Em 1993 é criada a Lei Orgânica da Assistência Social (LOAS) que define que a
assistência social é direito do cidadão e dever do Estado, sendo uma política de
seguridade social não contributiva e compreende um conjunto integrado de ações de
iniciativa pública e da sociedade. Em 2004 é aprovada a Política Nacional de
Assistência Social (PNAS), concebida com base na LOAS, sendo fruto de reuniões e
proposições dos conselhos e conferências de assistência social, de discussões coletivas e
de movimentos sociais que vieram se travando ao longo do tempo, resultando na
construção desta nova política.
Dentro desse contexto de aprovação da PNAS, foram criados equipamentos
denominados de Centros de Referência de Assistência Social (CRAS) que são unidades
públicas implantadas em territórios com altos índices de vulnerabilidade e risco social e
que têm por objetivo efetivar a política nacional de assistência social por meio de
serviços e programas de proteção básica às famílias e à comunidade. Para isso,
trabalham com dois eixos estruturantes: a matricialidade sociofamiliar e a
territorialização. Isto é, com ações e serviços centrados na família, vista como núcleo
social fundamental, e na singularidade de cada território, compreendido como fator
determinante para o entendimento das situações de vulnerabilidade e riscos sociais,
assim como para seu enfrentamento.
Atualmente, o município de Ourinhos, que tem cerca de 100 mil habitantes,
conta com quatro CRAS, todos localizados nas regiões mais vulneráveis da cidade e
com uma equipe composta por assistentes sociais, psicólogos, pedagogos, estagiários e
apoio administrativo, que busca através de um viés interdisciplinar construir
coletivamente planos de trabalho com as famílias usuárias do serviço, inclusive as que
pertencem ao Programa de Atenção Integral à Família (PAIF), programa
necessariamente ofertado pelas unidades.

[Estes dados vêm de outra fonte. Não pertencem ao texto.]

Definition read_EmailRequest (j : json) : option string :=
  match j with JObject o => required o "email" read_email | _ => None end.
Definition read_TokenRequest (j : json) : option string :=
  match j with JObject o => required o "token" (read_str 32 256) | _ => None end.

Definition read_PasswordResetRequest (j : json) : option (string * string) :=
  match j with
  | JObject o =>
      token ← read_TokenRequest j;
      password ← required o "password" (read_str 12 256);
      Some (token, password)
  | _ => None
  end.

Definition read_TwoFactorVerifyRequest (j : json) : option TwoFactorVerifyRequest :=
  match j with
  | JObject o =>
      token ← required o "challenge_token" to_str;
      code ← required o "code" (read_str 6 32);
      recovery ← field o "recovery_code" to_bool false;
      Some (mkTwoFactorVerifyRequest token code recovery)
  | _ => None
  end.

Definition read_TotpSetupVerifyRequest (j : json) : option (uuid * string) :=
  match j with
  | JObject o =>
      method ← required o "method_id" to_uuid;
      code ← required o "code" (read_str 6 8);
      Some (method, code)
  | _ => None
  end.

Definition read_WebAuthnRegistrationVerifyRequest (j : json) : option (uuid * json * string) :=
  match j with
  | JObject o =>
      challenge ← required o "challenge_id" to_uuid;
      credential ← required o "credential" read_object;
      name ← field o "name" (read_str 0 120) "Passkey";
      Some (challenge, credential, name)
  | _ => None
  end.

Definition read_WebAuthnAuthenticationVerifyRequest (j : json) : option (uuid * json) :=
  match j with
  | JObject o =>
      challenge ← required o "challenge_id" to_uuid;
      credential ← required o "credential" read_object;
      Some (challenge, credential)
  | _ => None
  end.
End Read.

O trabalho social essencial ao PAIF se
distribui em acolhida, estudo social, visita domiciliar, orientação e encaminhamentos,
grupos, acompanhamento familiar, atividades comunitárias e outros, conforme demanda
específica.
O trabalho multidisciplinar tem um papel de destaque no CRAS, uma vez que,
possibilita a troca de informações e experiências entre os profissionais das diversas
áreas, contribuindo para um trabalho mais amplo com as famílias, que compreenda seus
novos arranjos, os processos de subjetivação histórico-sociais e as práticas existentes na
tessitura territorial. São as diferenças de especialização que permitem atribuir unidade à
equipe, enriquecendo-a e, ao mesmo tempo, preservando diferenças.
O assistente social nesse âmbito, tem sua ação voltada para um trabalho que visa
promover o acesso a informações inerentes ao exercício pleno da cidadania e para isso
efetua ações pontuais como: concessão de benefícios, orientações sobre direitos,
serviços e encaminhamentos para a rede e outros recursos da comunidade, como
também realiza ações de acompanhamento através de visitas domiciliares e
atendimentos individuais de escuta e acolhida, prática que vão ao encontro do novo
paradigma da Assistência Social. Também é responsável, juntamente com outros
profissionais como psicólogos e/ou pedagogos, pela execução dos grupos,
principalmente os de caráter socioeducativo, o qual falaremos mais detalhadamente
sobre suas características no decorrer do trabalho.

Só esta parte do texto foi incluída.